少しの間その場を離れて呼吸を整えるだけでも、落ち着きを取り戻しやすくなります。その場を離れることは逃げではなく、立て直すための現実的な手段です。
周囲に伝えるときの工夫
対策と並んで効果が語られるのが、身近な人に前もって伝えておくことです。ここでは、誰にどう伝えると誤解を防ぎやすいかを整理します。
学校や職場で伝える相手
すべての人に伝える必要はなく、同じ場面に居合わせることが多い相手に絞るのが現実的です。職場なら上司や近い同僚、学校なら担任の先生などが考えられます。
伝える相手が一人でもいると、笑ってしまったらどうしようという不安が和らぐことがあります。理解してくれる人がいるという感覚だけでも、緊張の質は変わってきます。
一人に伝えておくだけでも、誤解への不安は少し軽くなります。

悪気がないことの伝え方
言い方は難しく考えず、緊張すると笑ってしまうことがあり、ふざけているわけではない、と短く添えるだけで十分です。自分も困っている、という一言があると、相手も受け止めやすくなります。

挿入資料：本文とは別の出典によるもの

(** Printing and parsing are inverse on unsigned numbers: what
    [uint_to_string] prints for a 64-bit number in base 8, 10 or 16, whatever the
    flags (zero padding, base prefix, left justification) and the width, [strtoul]
    reads back in that base as the same number, leaving only trailing padding. *)
Theorem print_parse_unsigned n base hex_base width flags :
  0 <= n < 2 ^ 64 -> base = 8 \/ base = 10 \/ base = 16 -> hex_letter hex_base ->
  exists c, strtoul (uint_to_string n base hex_base flags width) base = Parsed n (fill c 32) None
    /\ (has_flag flags PRINTF_FLAG_LEFT_J = false -> fill c 32 = []).
Proof.
  intros Hn Hb Hh. assert (Hr : 2 <= base <= 16) by lia. unfold uint_to_string.
  fold (number_chars hex_base base n).
  destruct (layout_long_shape (uint_prefix n base hex_base flags) (number_chars hex_base base n) flags width)
    as (a & b & c & -> & Hc). exists c. split; [|by intros ->%Hc].
  destruct (zero_digits hex_base base b n Hh Hr Hn) as (ds & -> & Hne & Hd & Hv).
  assert (Hmax : n <= ULLONG_MAX) by (unfold ULLONG_MAX; lia).
  pose proof (fun pre => strtoul_padded hex_base base a pre c ds Hh Hr Hne Hd) as H. rewrite Hv in H.
  pose proof (digits_no_0x hex_base base ds c Hh ltac:(lia) Hd) as H0x.
  unfold uint_prefix. destruct (_ || _).
  { apply (H [] Hmax); [lia|]. by apply UlGiven; [lia|]. }
  destruct (Z.eqb_spec base 16) as [->|].
  { apply (H [48; _] Hmax); [lia|]. apply UlHex; [by right|]. destruct Hh as [-> | ->]; lia. }
  destruct (Z.eqb_spec base 8) as [->|].
  - pose proof (strtoul_padded hex_base 8 a [] c (0 :: ds) Hh Hr) as H8. cbn [fmap list_fmap app] in H8.
    change (digits_value 8 0 (0 :: ds)) with (digits_value 8 0 ds) in H8. rewrite Hv in H8.
    apply H8; [done|constructor; [lia|done]|done|lia|]. by apply UlGiven; [lia|].
  - apply (H [] Hmax); [lia|]. by apply UlGiven; [lia|].
Qed.

Lemma final_end_spaces c : final_end char_narrow (fill c 32) = fill c 32.
Proof.
  unfold final_end, fill. assert (E : skip (op_trail char_narrow) (replicate (Z.to_nat c) 32) = []).
  { induction (Z.to_nat c); done. }
  by rewrite E.
Qed.

(** Reading decimal digits padded on both sides, behind a sign. *)
Lemma strtoll_padded sp sgn s c ds :
  Forall (fun c => isspace (wrap 8 c) = true) sp -> (sgn, s) ∈ sign_chars ->
  ds <> [] -> Forall (fun d => 0 <= d < 10) ds -> digits_value 10 0 ds <= LLONG_MAX ->
  strtoll (sp ++ sgn ++ (digit_char 65 <$> ds) ++ fill c 32) 10
    = Parsed (s * digits_value 10 0 ds) (fill c 32) None.
Proof.
  intros Hsp Hs Hne Hd Hv. assert (Hh : hex_letter 65) by (by left).
  assert (Hx : Forall (fun c => isxdigit c = true) (digit_char 65 <$> ds) /\ hexval <$> (digit_char 65 <$> ds) = ds).
  { clear -Hd Hh. induction Hd as [|d ds Hd1 Hds [IH1 IH2]]; [done|].
    destruct (digit_char_ok 65 d Hh ltac:(lia)) as (H1 & H2 & _). split; [by constructor|]. cbn.
    by rewrite H2, IH2. }
  destruct Hx as [Hx1 Hx2].
  pose proof (strtoll_spec sp sgn s (digit_char 65 <$> ds) (fill c 32) 10 Hsp Hs) as H. cbv zeta in H.
  rewrite Hx2, final_end_spaces in H. destruct (Z.leb_spec (digits_value 10 0 ds) LLONG_MAX); [|lia].
  apply H; [|done| |lia|done].
  - intros E. by apply fmap_nil_inv in E.
  - unfold ends_digits, fill. destruct (Z.to_nat c); [by left|right]. done.
Qed.

(** The sign that is printed, as white space and a sign that is parsed. *)
Lemma int_prefix_sign n flags :
  - 2 ^ 63 < n < 2 ^ 63 ->
  exists sp sgn s, (int_prefix n flags).1 = sp ++ sgn /\ Forall (fun c => isspace (wrap 8 c) = true) sp
    /\ (sgn, s) ∈ sign_chars /\ s * (int_prefix n flags).2 = n /\ 0 <= (int_prefix n flags).2 <= LLONG_MAX.
Proof.
  intros Hn. unfold int_prefix, LLONG_MAX. destruct (Z.ltb_spec n 0).
  { exists [], [45], (-1). cbn [fst snd]. rewrite swrap_small by lia. split_and!; [done|done| |lia..].
    unfold sign_chars. set_solver. }
  destruct (_ && _); [|destruct (_ && _)]; cbn [fst snd].
  - exists [], [43], 1. split_and!; [done|done| |lia..]. unfold sign_chars. set_solver.
  - exists [32], [], 1. split_and!; [done|by repeat constructor| |lia..]. unfold sign_chars. set_solver.
  - exists [], [], 1. split_and!; [done|done| |lia..]. unfold sign_chars. set_solver.
Qed.

Lemma strtoll_layout n flags a b c :
  - 2 ^ 63 < n < 2 ^ 63 ->
  strtoll (fill a 32 ++ (int_prefix n flags).1 ++ (fill b 48 ++ number_chars 65 10 (int_prefix n flags).2) ++ fill c 32) 10
    = Parsed n (fill c 32) None.
Proof.
  intros Hn. destruct (int_prefix_sign n flags Hn) as (sp & sgn & s & -> & Hsp & Hs & E & Hr).
  unfold LLONG_MAX in Hr.
  destruct (zero_digits 65 10 b (int_prefix n flags).2 ltac:(by left) ltac:(lia) ltac:(lia))
    as (ds & -> & Hne & Hd & Hv).
  rewrite <- (app_assoc sp), (app_assoc (fill a 32)).
  rewrite (strtoll_padded _ sgn s); [by rewrite Hv, E| |done..|].
  - apply Forall_app. split; [|done]. eapply list.Forall_impl; [apply fill_32|]. by intros x ->.
  - unfold LLONG_MAX. lia.
Qed.

(** Printing and parsing are inverse on signed numbers: what [int_to_string]
    and [ll_to_string] print in decimal, whatever the flags and the width,
    [strtoll] reads back as the same number, leaving only trailing padding; the
    single exception is LLONG_MIN. *)
Theorem print_parse_signed n flags width :
  - 2 ^ 63 < n < 2 ^ 63 ->
  (exists c, strtoll (int_to_string n 10 flags width) 10 = Parsed n (fill c 32) None)
  /\ (exists c, strtoll (ll_to_string n 10 flags width) 10 = Parsed n (fill c 32) None).
Proof.
  intros Hn. unfold int_to_string, ll_to_string.
  pose proof (fun a b c => strtoll_layout n flags a b c Hn) as H.
  destruct (int_prefix n flags) as [prefix m]. cbn [fst snd] in H. fold (number_chars 65 10 m). split.
  - destruct (layout_long_shape prefix (number_chars 65 10 m) flags width) as (a & b & c & -> & _). by exists c.
  - destruct (layout_llong_shape prefix (number_chars 65 10 m) flags width) as (a & b & c & -> & _). by exists c.
Qed.

(** ** Examples *)

(** The longest number: 2^64 - 1 in octal with its prefix *)
Lemma number_buffer_safe_witness :
  let sp := Spec PRINTF_FLAG_HASH 0 0 2 in
  s_buff_ok sp (int_to_string (- 2 ^ 63) 10 PRINTF_FLAG_HASH 0) = true
  /\ s_buff_ok sp (ll_to_string (- 2 ^ 63) 10 PRINTF_FLAG_HASH 0) = true
  /\ s_buff_ok sp (uint_to_string (2 ^ 64 - 1) 8 97 PRINTF_FLAG_HASH 0) = true
  /\ s_buff_ok sp (ull_to_string (2 ^ 64 - 1) 8 97 PRINTF_FLAG_HASH 0) = true.
Proof.
  refine (number_buffer_safe (- 2 ^ 63) (2 ^ 64 - 1) 8 97 (Spec PRINTF_FLAG_HASH 0 0 2) _ _ _ _ _).
  - lia.
  - lia.
  - by left.
  - by right.
  - cbn. lia.
Defined.

(** "0x000ff" *)
Lemma print_parse_unsigned_witness :
  uint_to_string 255 16 97 24 7 = [48;120;48;48;48;102;102]
  /\ exists c, strtoul (uint_to_string 255 16 97 24 7) 16 = Parsed 255 (fill c 32) None
       /\ (has_flag 24 PRINTF_FLAG_LEFT_J = false -> fill c 32 = []).
Proof.
  split; [vm_compute; reflexivity|]. apply (print_parse_unsigned 255 16 97 7 24).
  - lia.
  - right; by right.
  - by right.
Defined.

(** "-000042" *)
Lemma print_parse_signed_witness :
  ll_to_string (-42) 10 16 7 = [45;48;48;48;48;52;50]
  /\ ((exists c, strtoll (int_to_string (-42) 10 16 7) 10 = Parsed (-42) (fill c 32) None)
      /\ (exists c, strtoll (ll_to_string (-42) 10 16 7) 10 = Parsed (-42) (fill c 32) None)).
Proof. split; [vm_compute; reflexivity|]. apply (print_parse_signed (-42) 16 7). lia. Defined.

(** The left-justified layout of [int_to_string] subtracts the length of the
    digits twice: "%-6d" of 42 is two characters short; [ll_to_string] is right. *)
Lemma left_justified_short :
  int_to_string 42 10 PRINTF_FLAG_LEFT_J 6 = [52;50;32;32]
  /\ ll_to_string 42 10 PRINTF_FLAG_LEFT_J 6 = [52;50;32;32;32;32].
Proof. split; vm_compute; reflexivity. Qed.

(** The negation of LLONG_MIN is LLONG_MIN, whose remainders are negative: the
    digits come from below '0'. *)
Lemma llong_min_garbage : take 3 (ll_to_string (- 2 ^ 63) 10 0 0) = [45; 39; 46].
Proof. vm_compute. reflexivity. Qed.

(** "%4s" of "ab" writes one space whatever the width, counts it alone, and
    [sprintf] then cuts the string at that count. *)
Lemma string_padding :
  sprintf (replicate 8 120) [37;52;115;33] [ArgStr (Some [97;98])]
    = Ok (2, [97;98;0;33;120;120;120;120]).
Proof. vm_compute. reflexivity. Qed.

(** A format that ends in a percent sign is read behind its NUL. *)
Lemma trailing_percent : sprintf (replicate 8 120) [97;37] [] = Fault.
Proof. vm_compute. reflexivity. Qed.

前もって伝えておくと、笑ってはいけないという自分への圧が少しゆるみ、結果として笑いが出にくくなることもあります。伝えること自体が、対策の一つとして働く場合があります。
治し方に迷うときの相談目安
最後に、自分で工夫する段階と、誰かに相談する段階の線引きを整理します。すぐ受診すべきかどうか迷ったとき、判断の目安として読んでください。
生活に支障が出ている状態

対策で持ちこたえられているうちは、様子を見ながら付き合っていく形でも構いません。一方で、生活そのものに支障が出ているかどうかが、相談を考える一つの目安になります。次のような変化が続くときは、相談してよいサインといえます。
- 症状のせいで学校や職場に行きづらい
- 人前をひどく避けるようになった
- 眠れない日が続いている
ストレスや不安に関連した不調で医療につながる人は幅広く、病気スコープの解説でも数十万人規模とされています。悩んでいるのが自分だけ、という状態ではありません。
生活への支障が続くときは、相談を選ぶことも自然な対策の一つです。
心理療法や薬の相談先
相談先としては、心療内科や精神科、公認心理師などによる心理相談があります。話す場面に不安が強い場合は、オンラインでの相談から入る方法もあります。
治療としては、考え方の癖を見直す認知行動療法や、少しずつ場面に慣れていく方法が紹介されることがあります。緊張が強いときには薬物療法が選択肢になることもありますが、合う進め方は人によって違うため、専門家と相談しながら決めていくものです。
一人で抱え込まずに済む方法は、思っているよりいくつかあります。今日できる備えを一つ持っておくだけでも、次の場面の見え方は少し変わるかもしれません。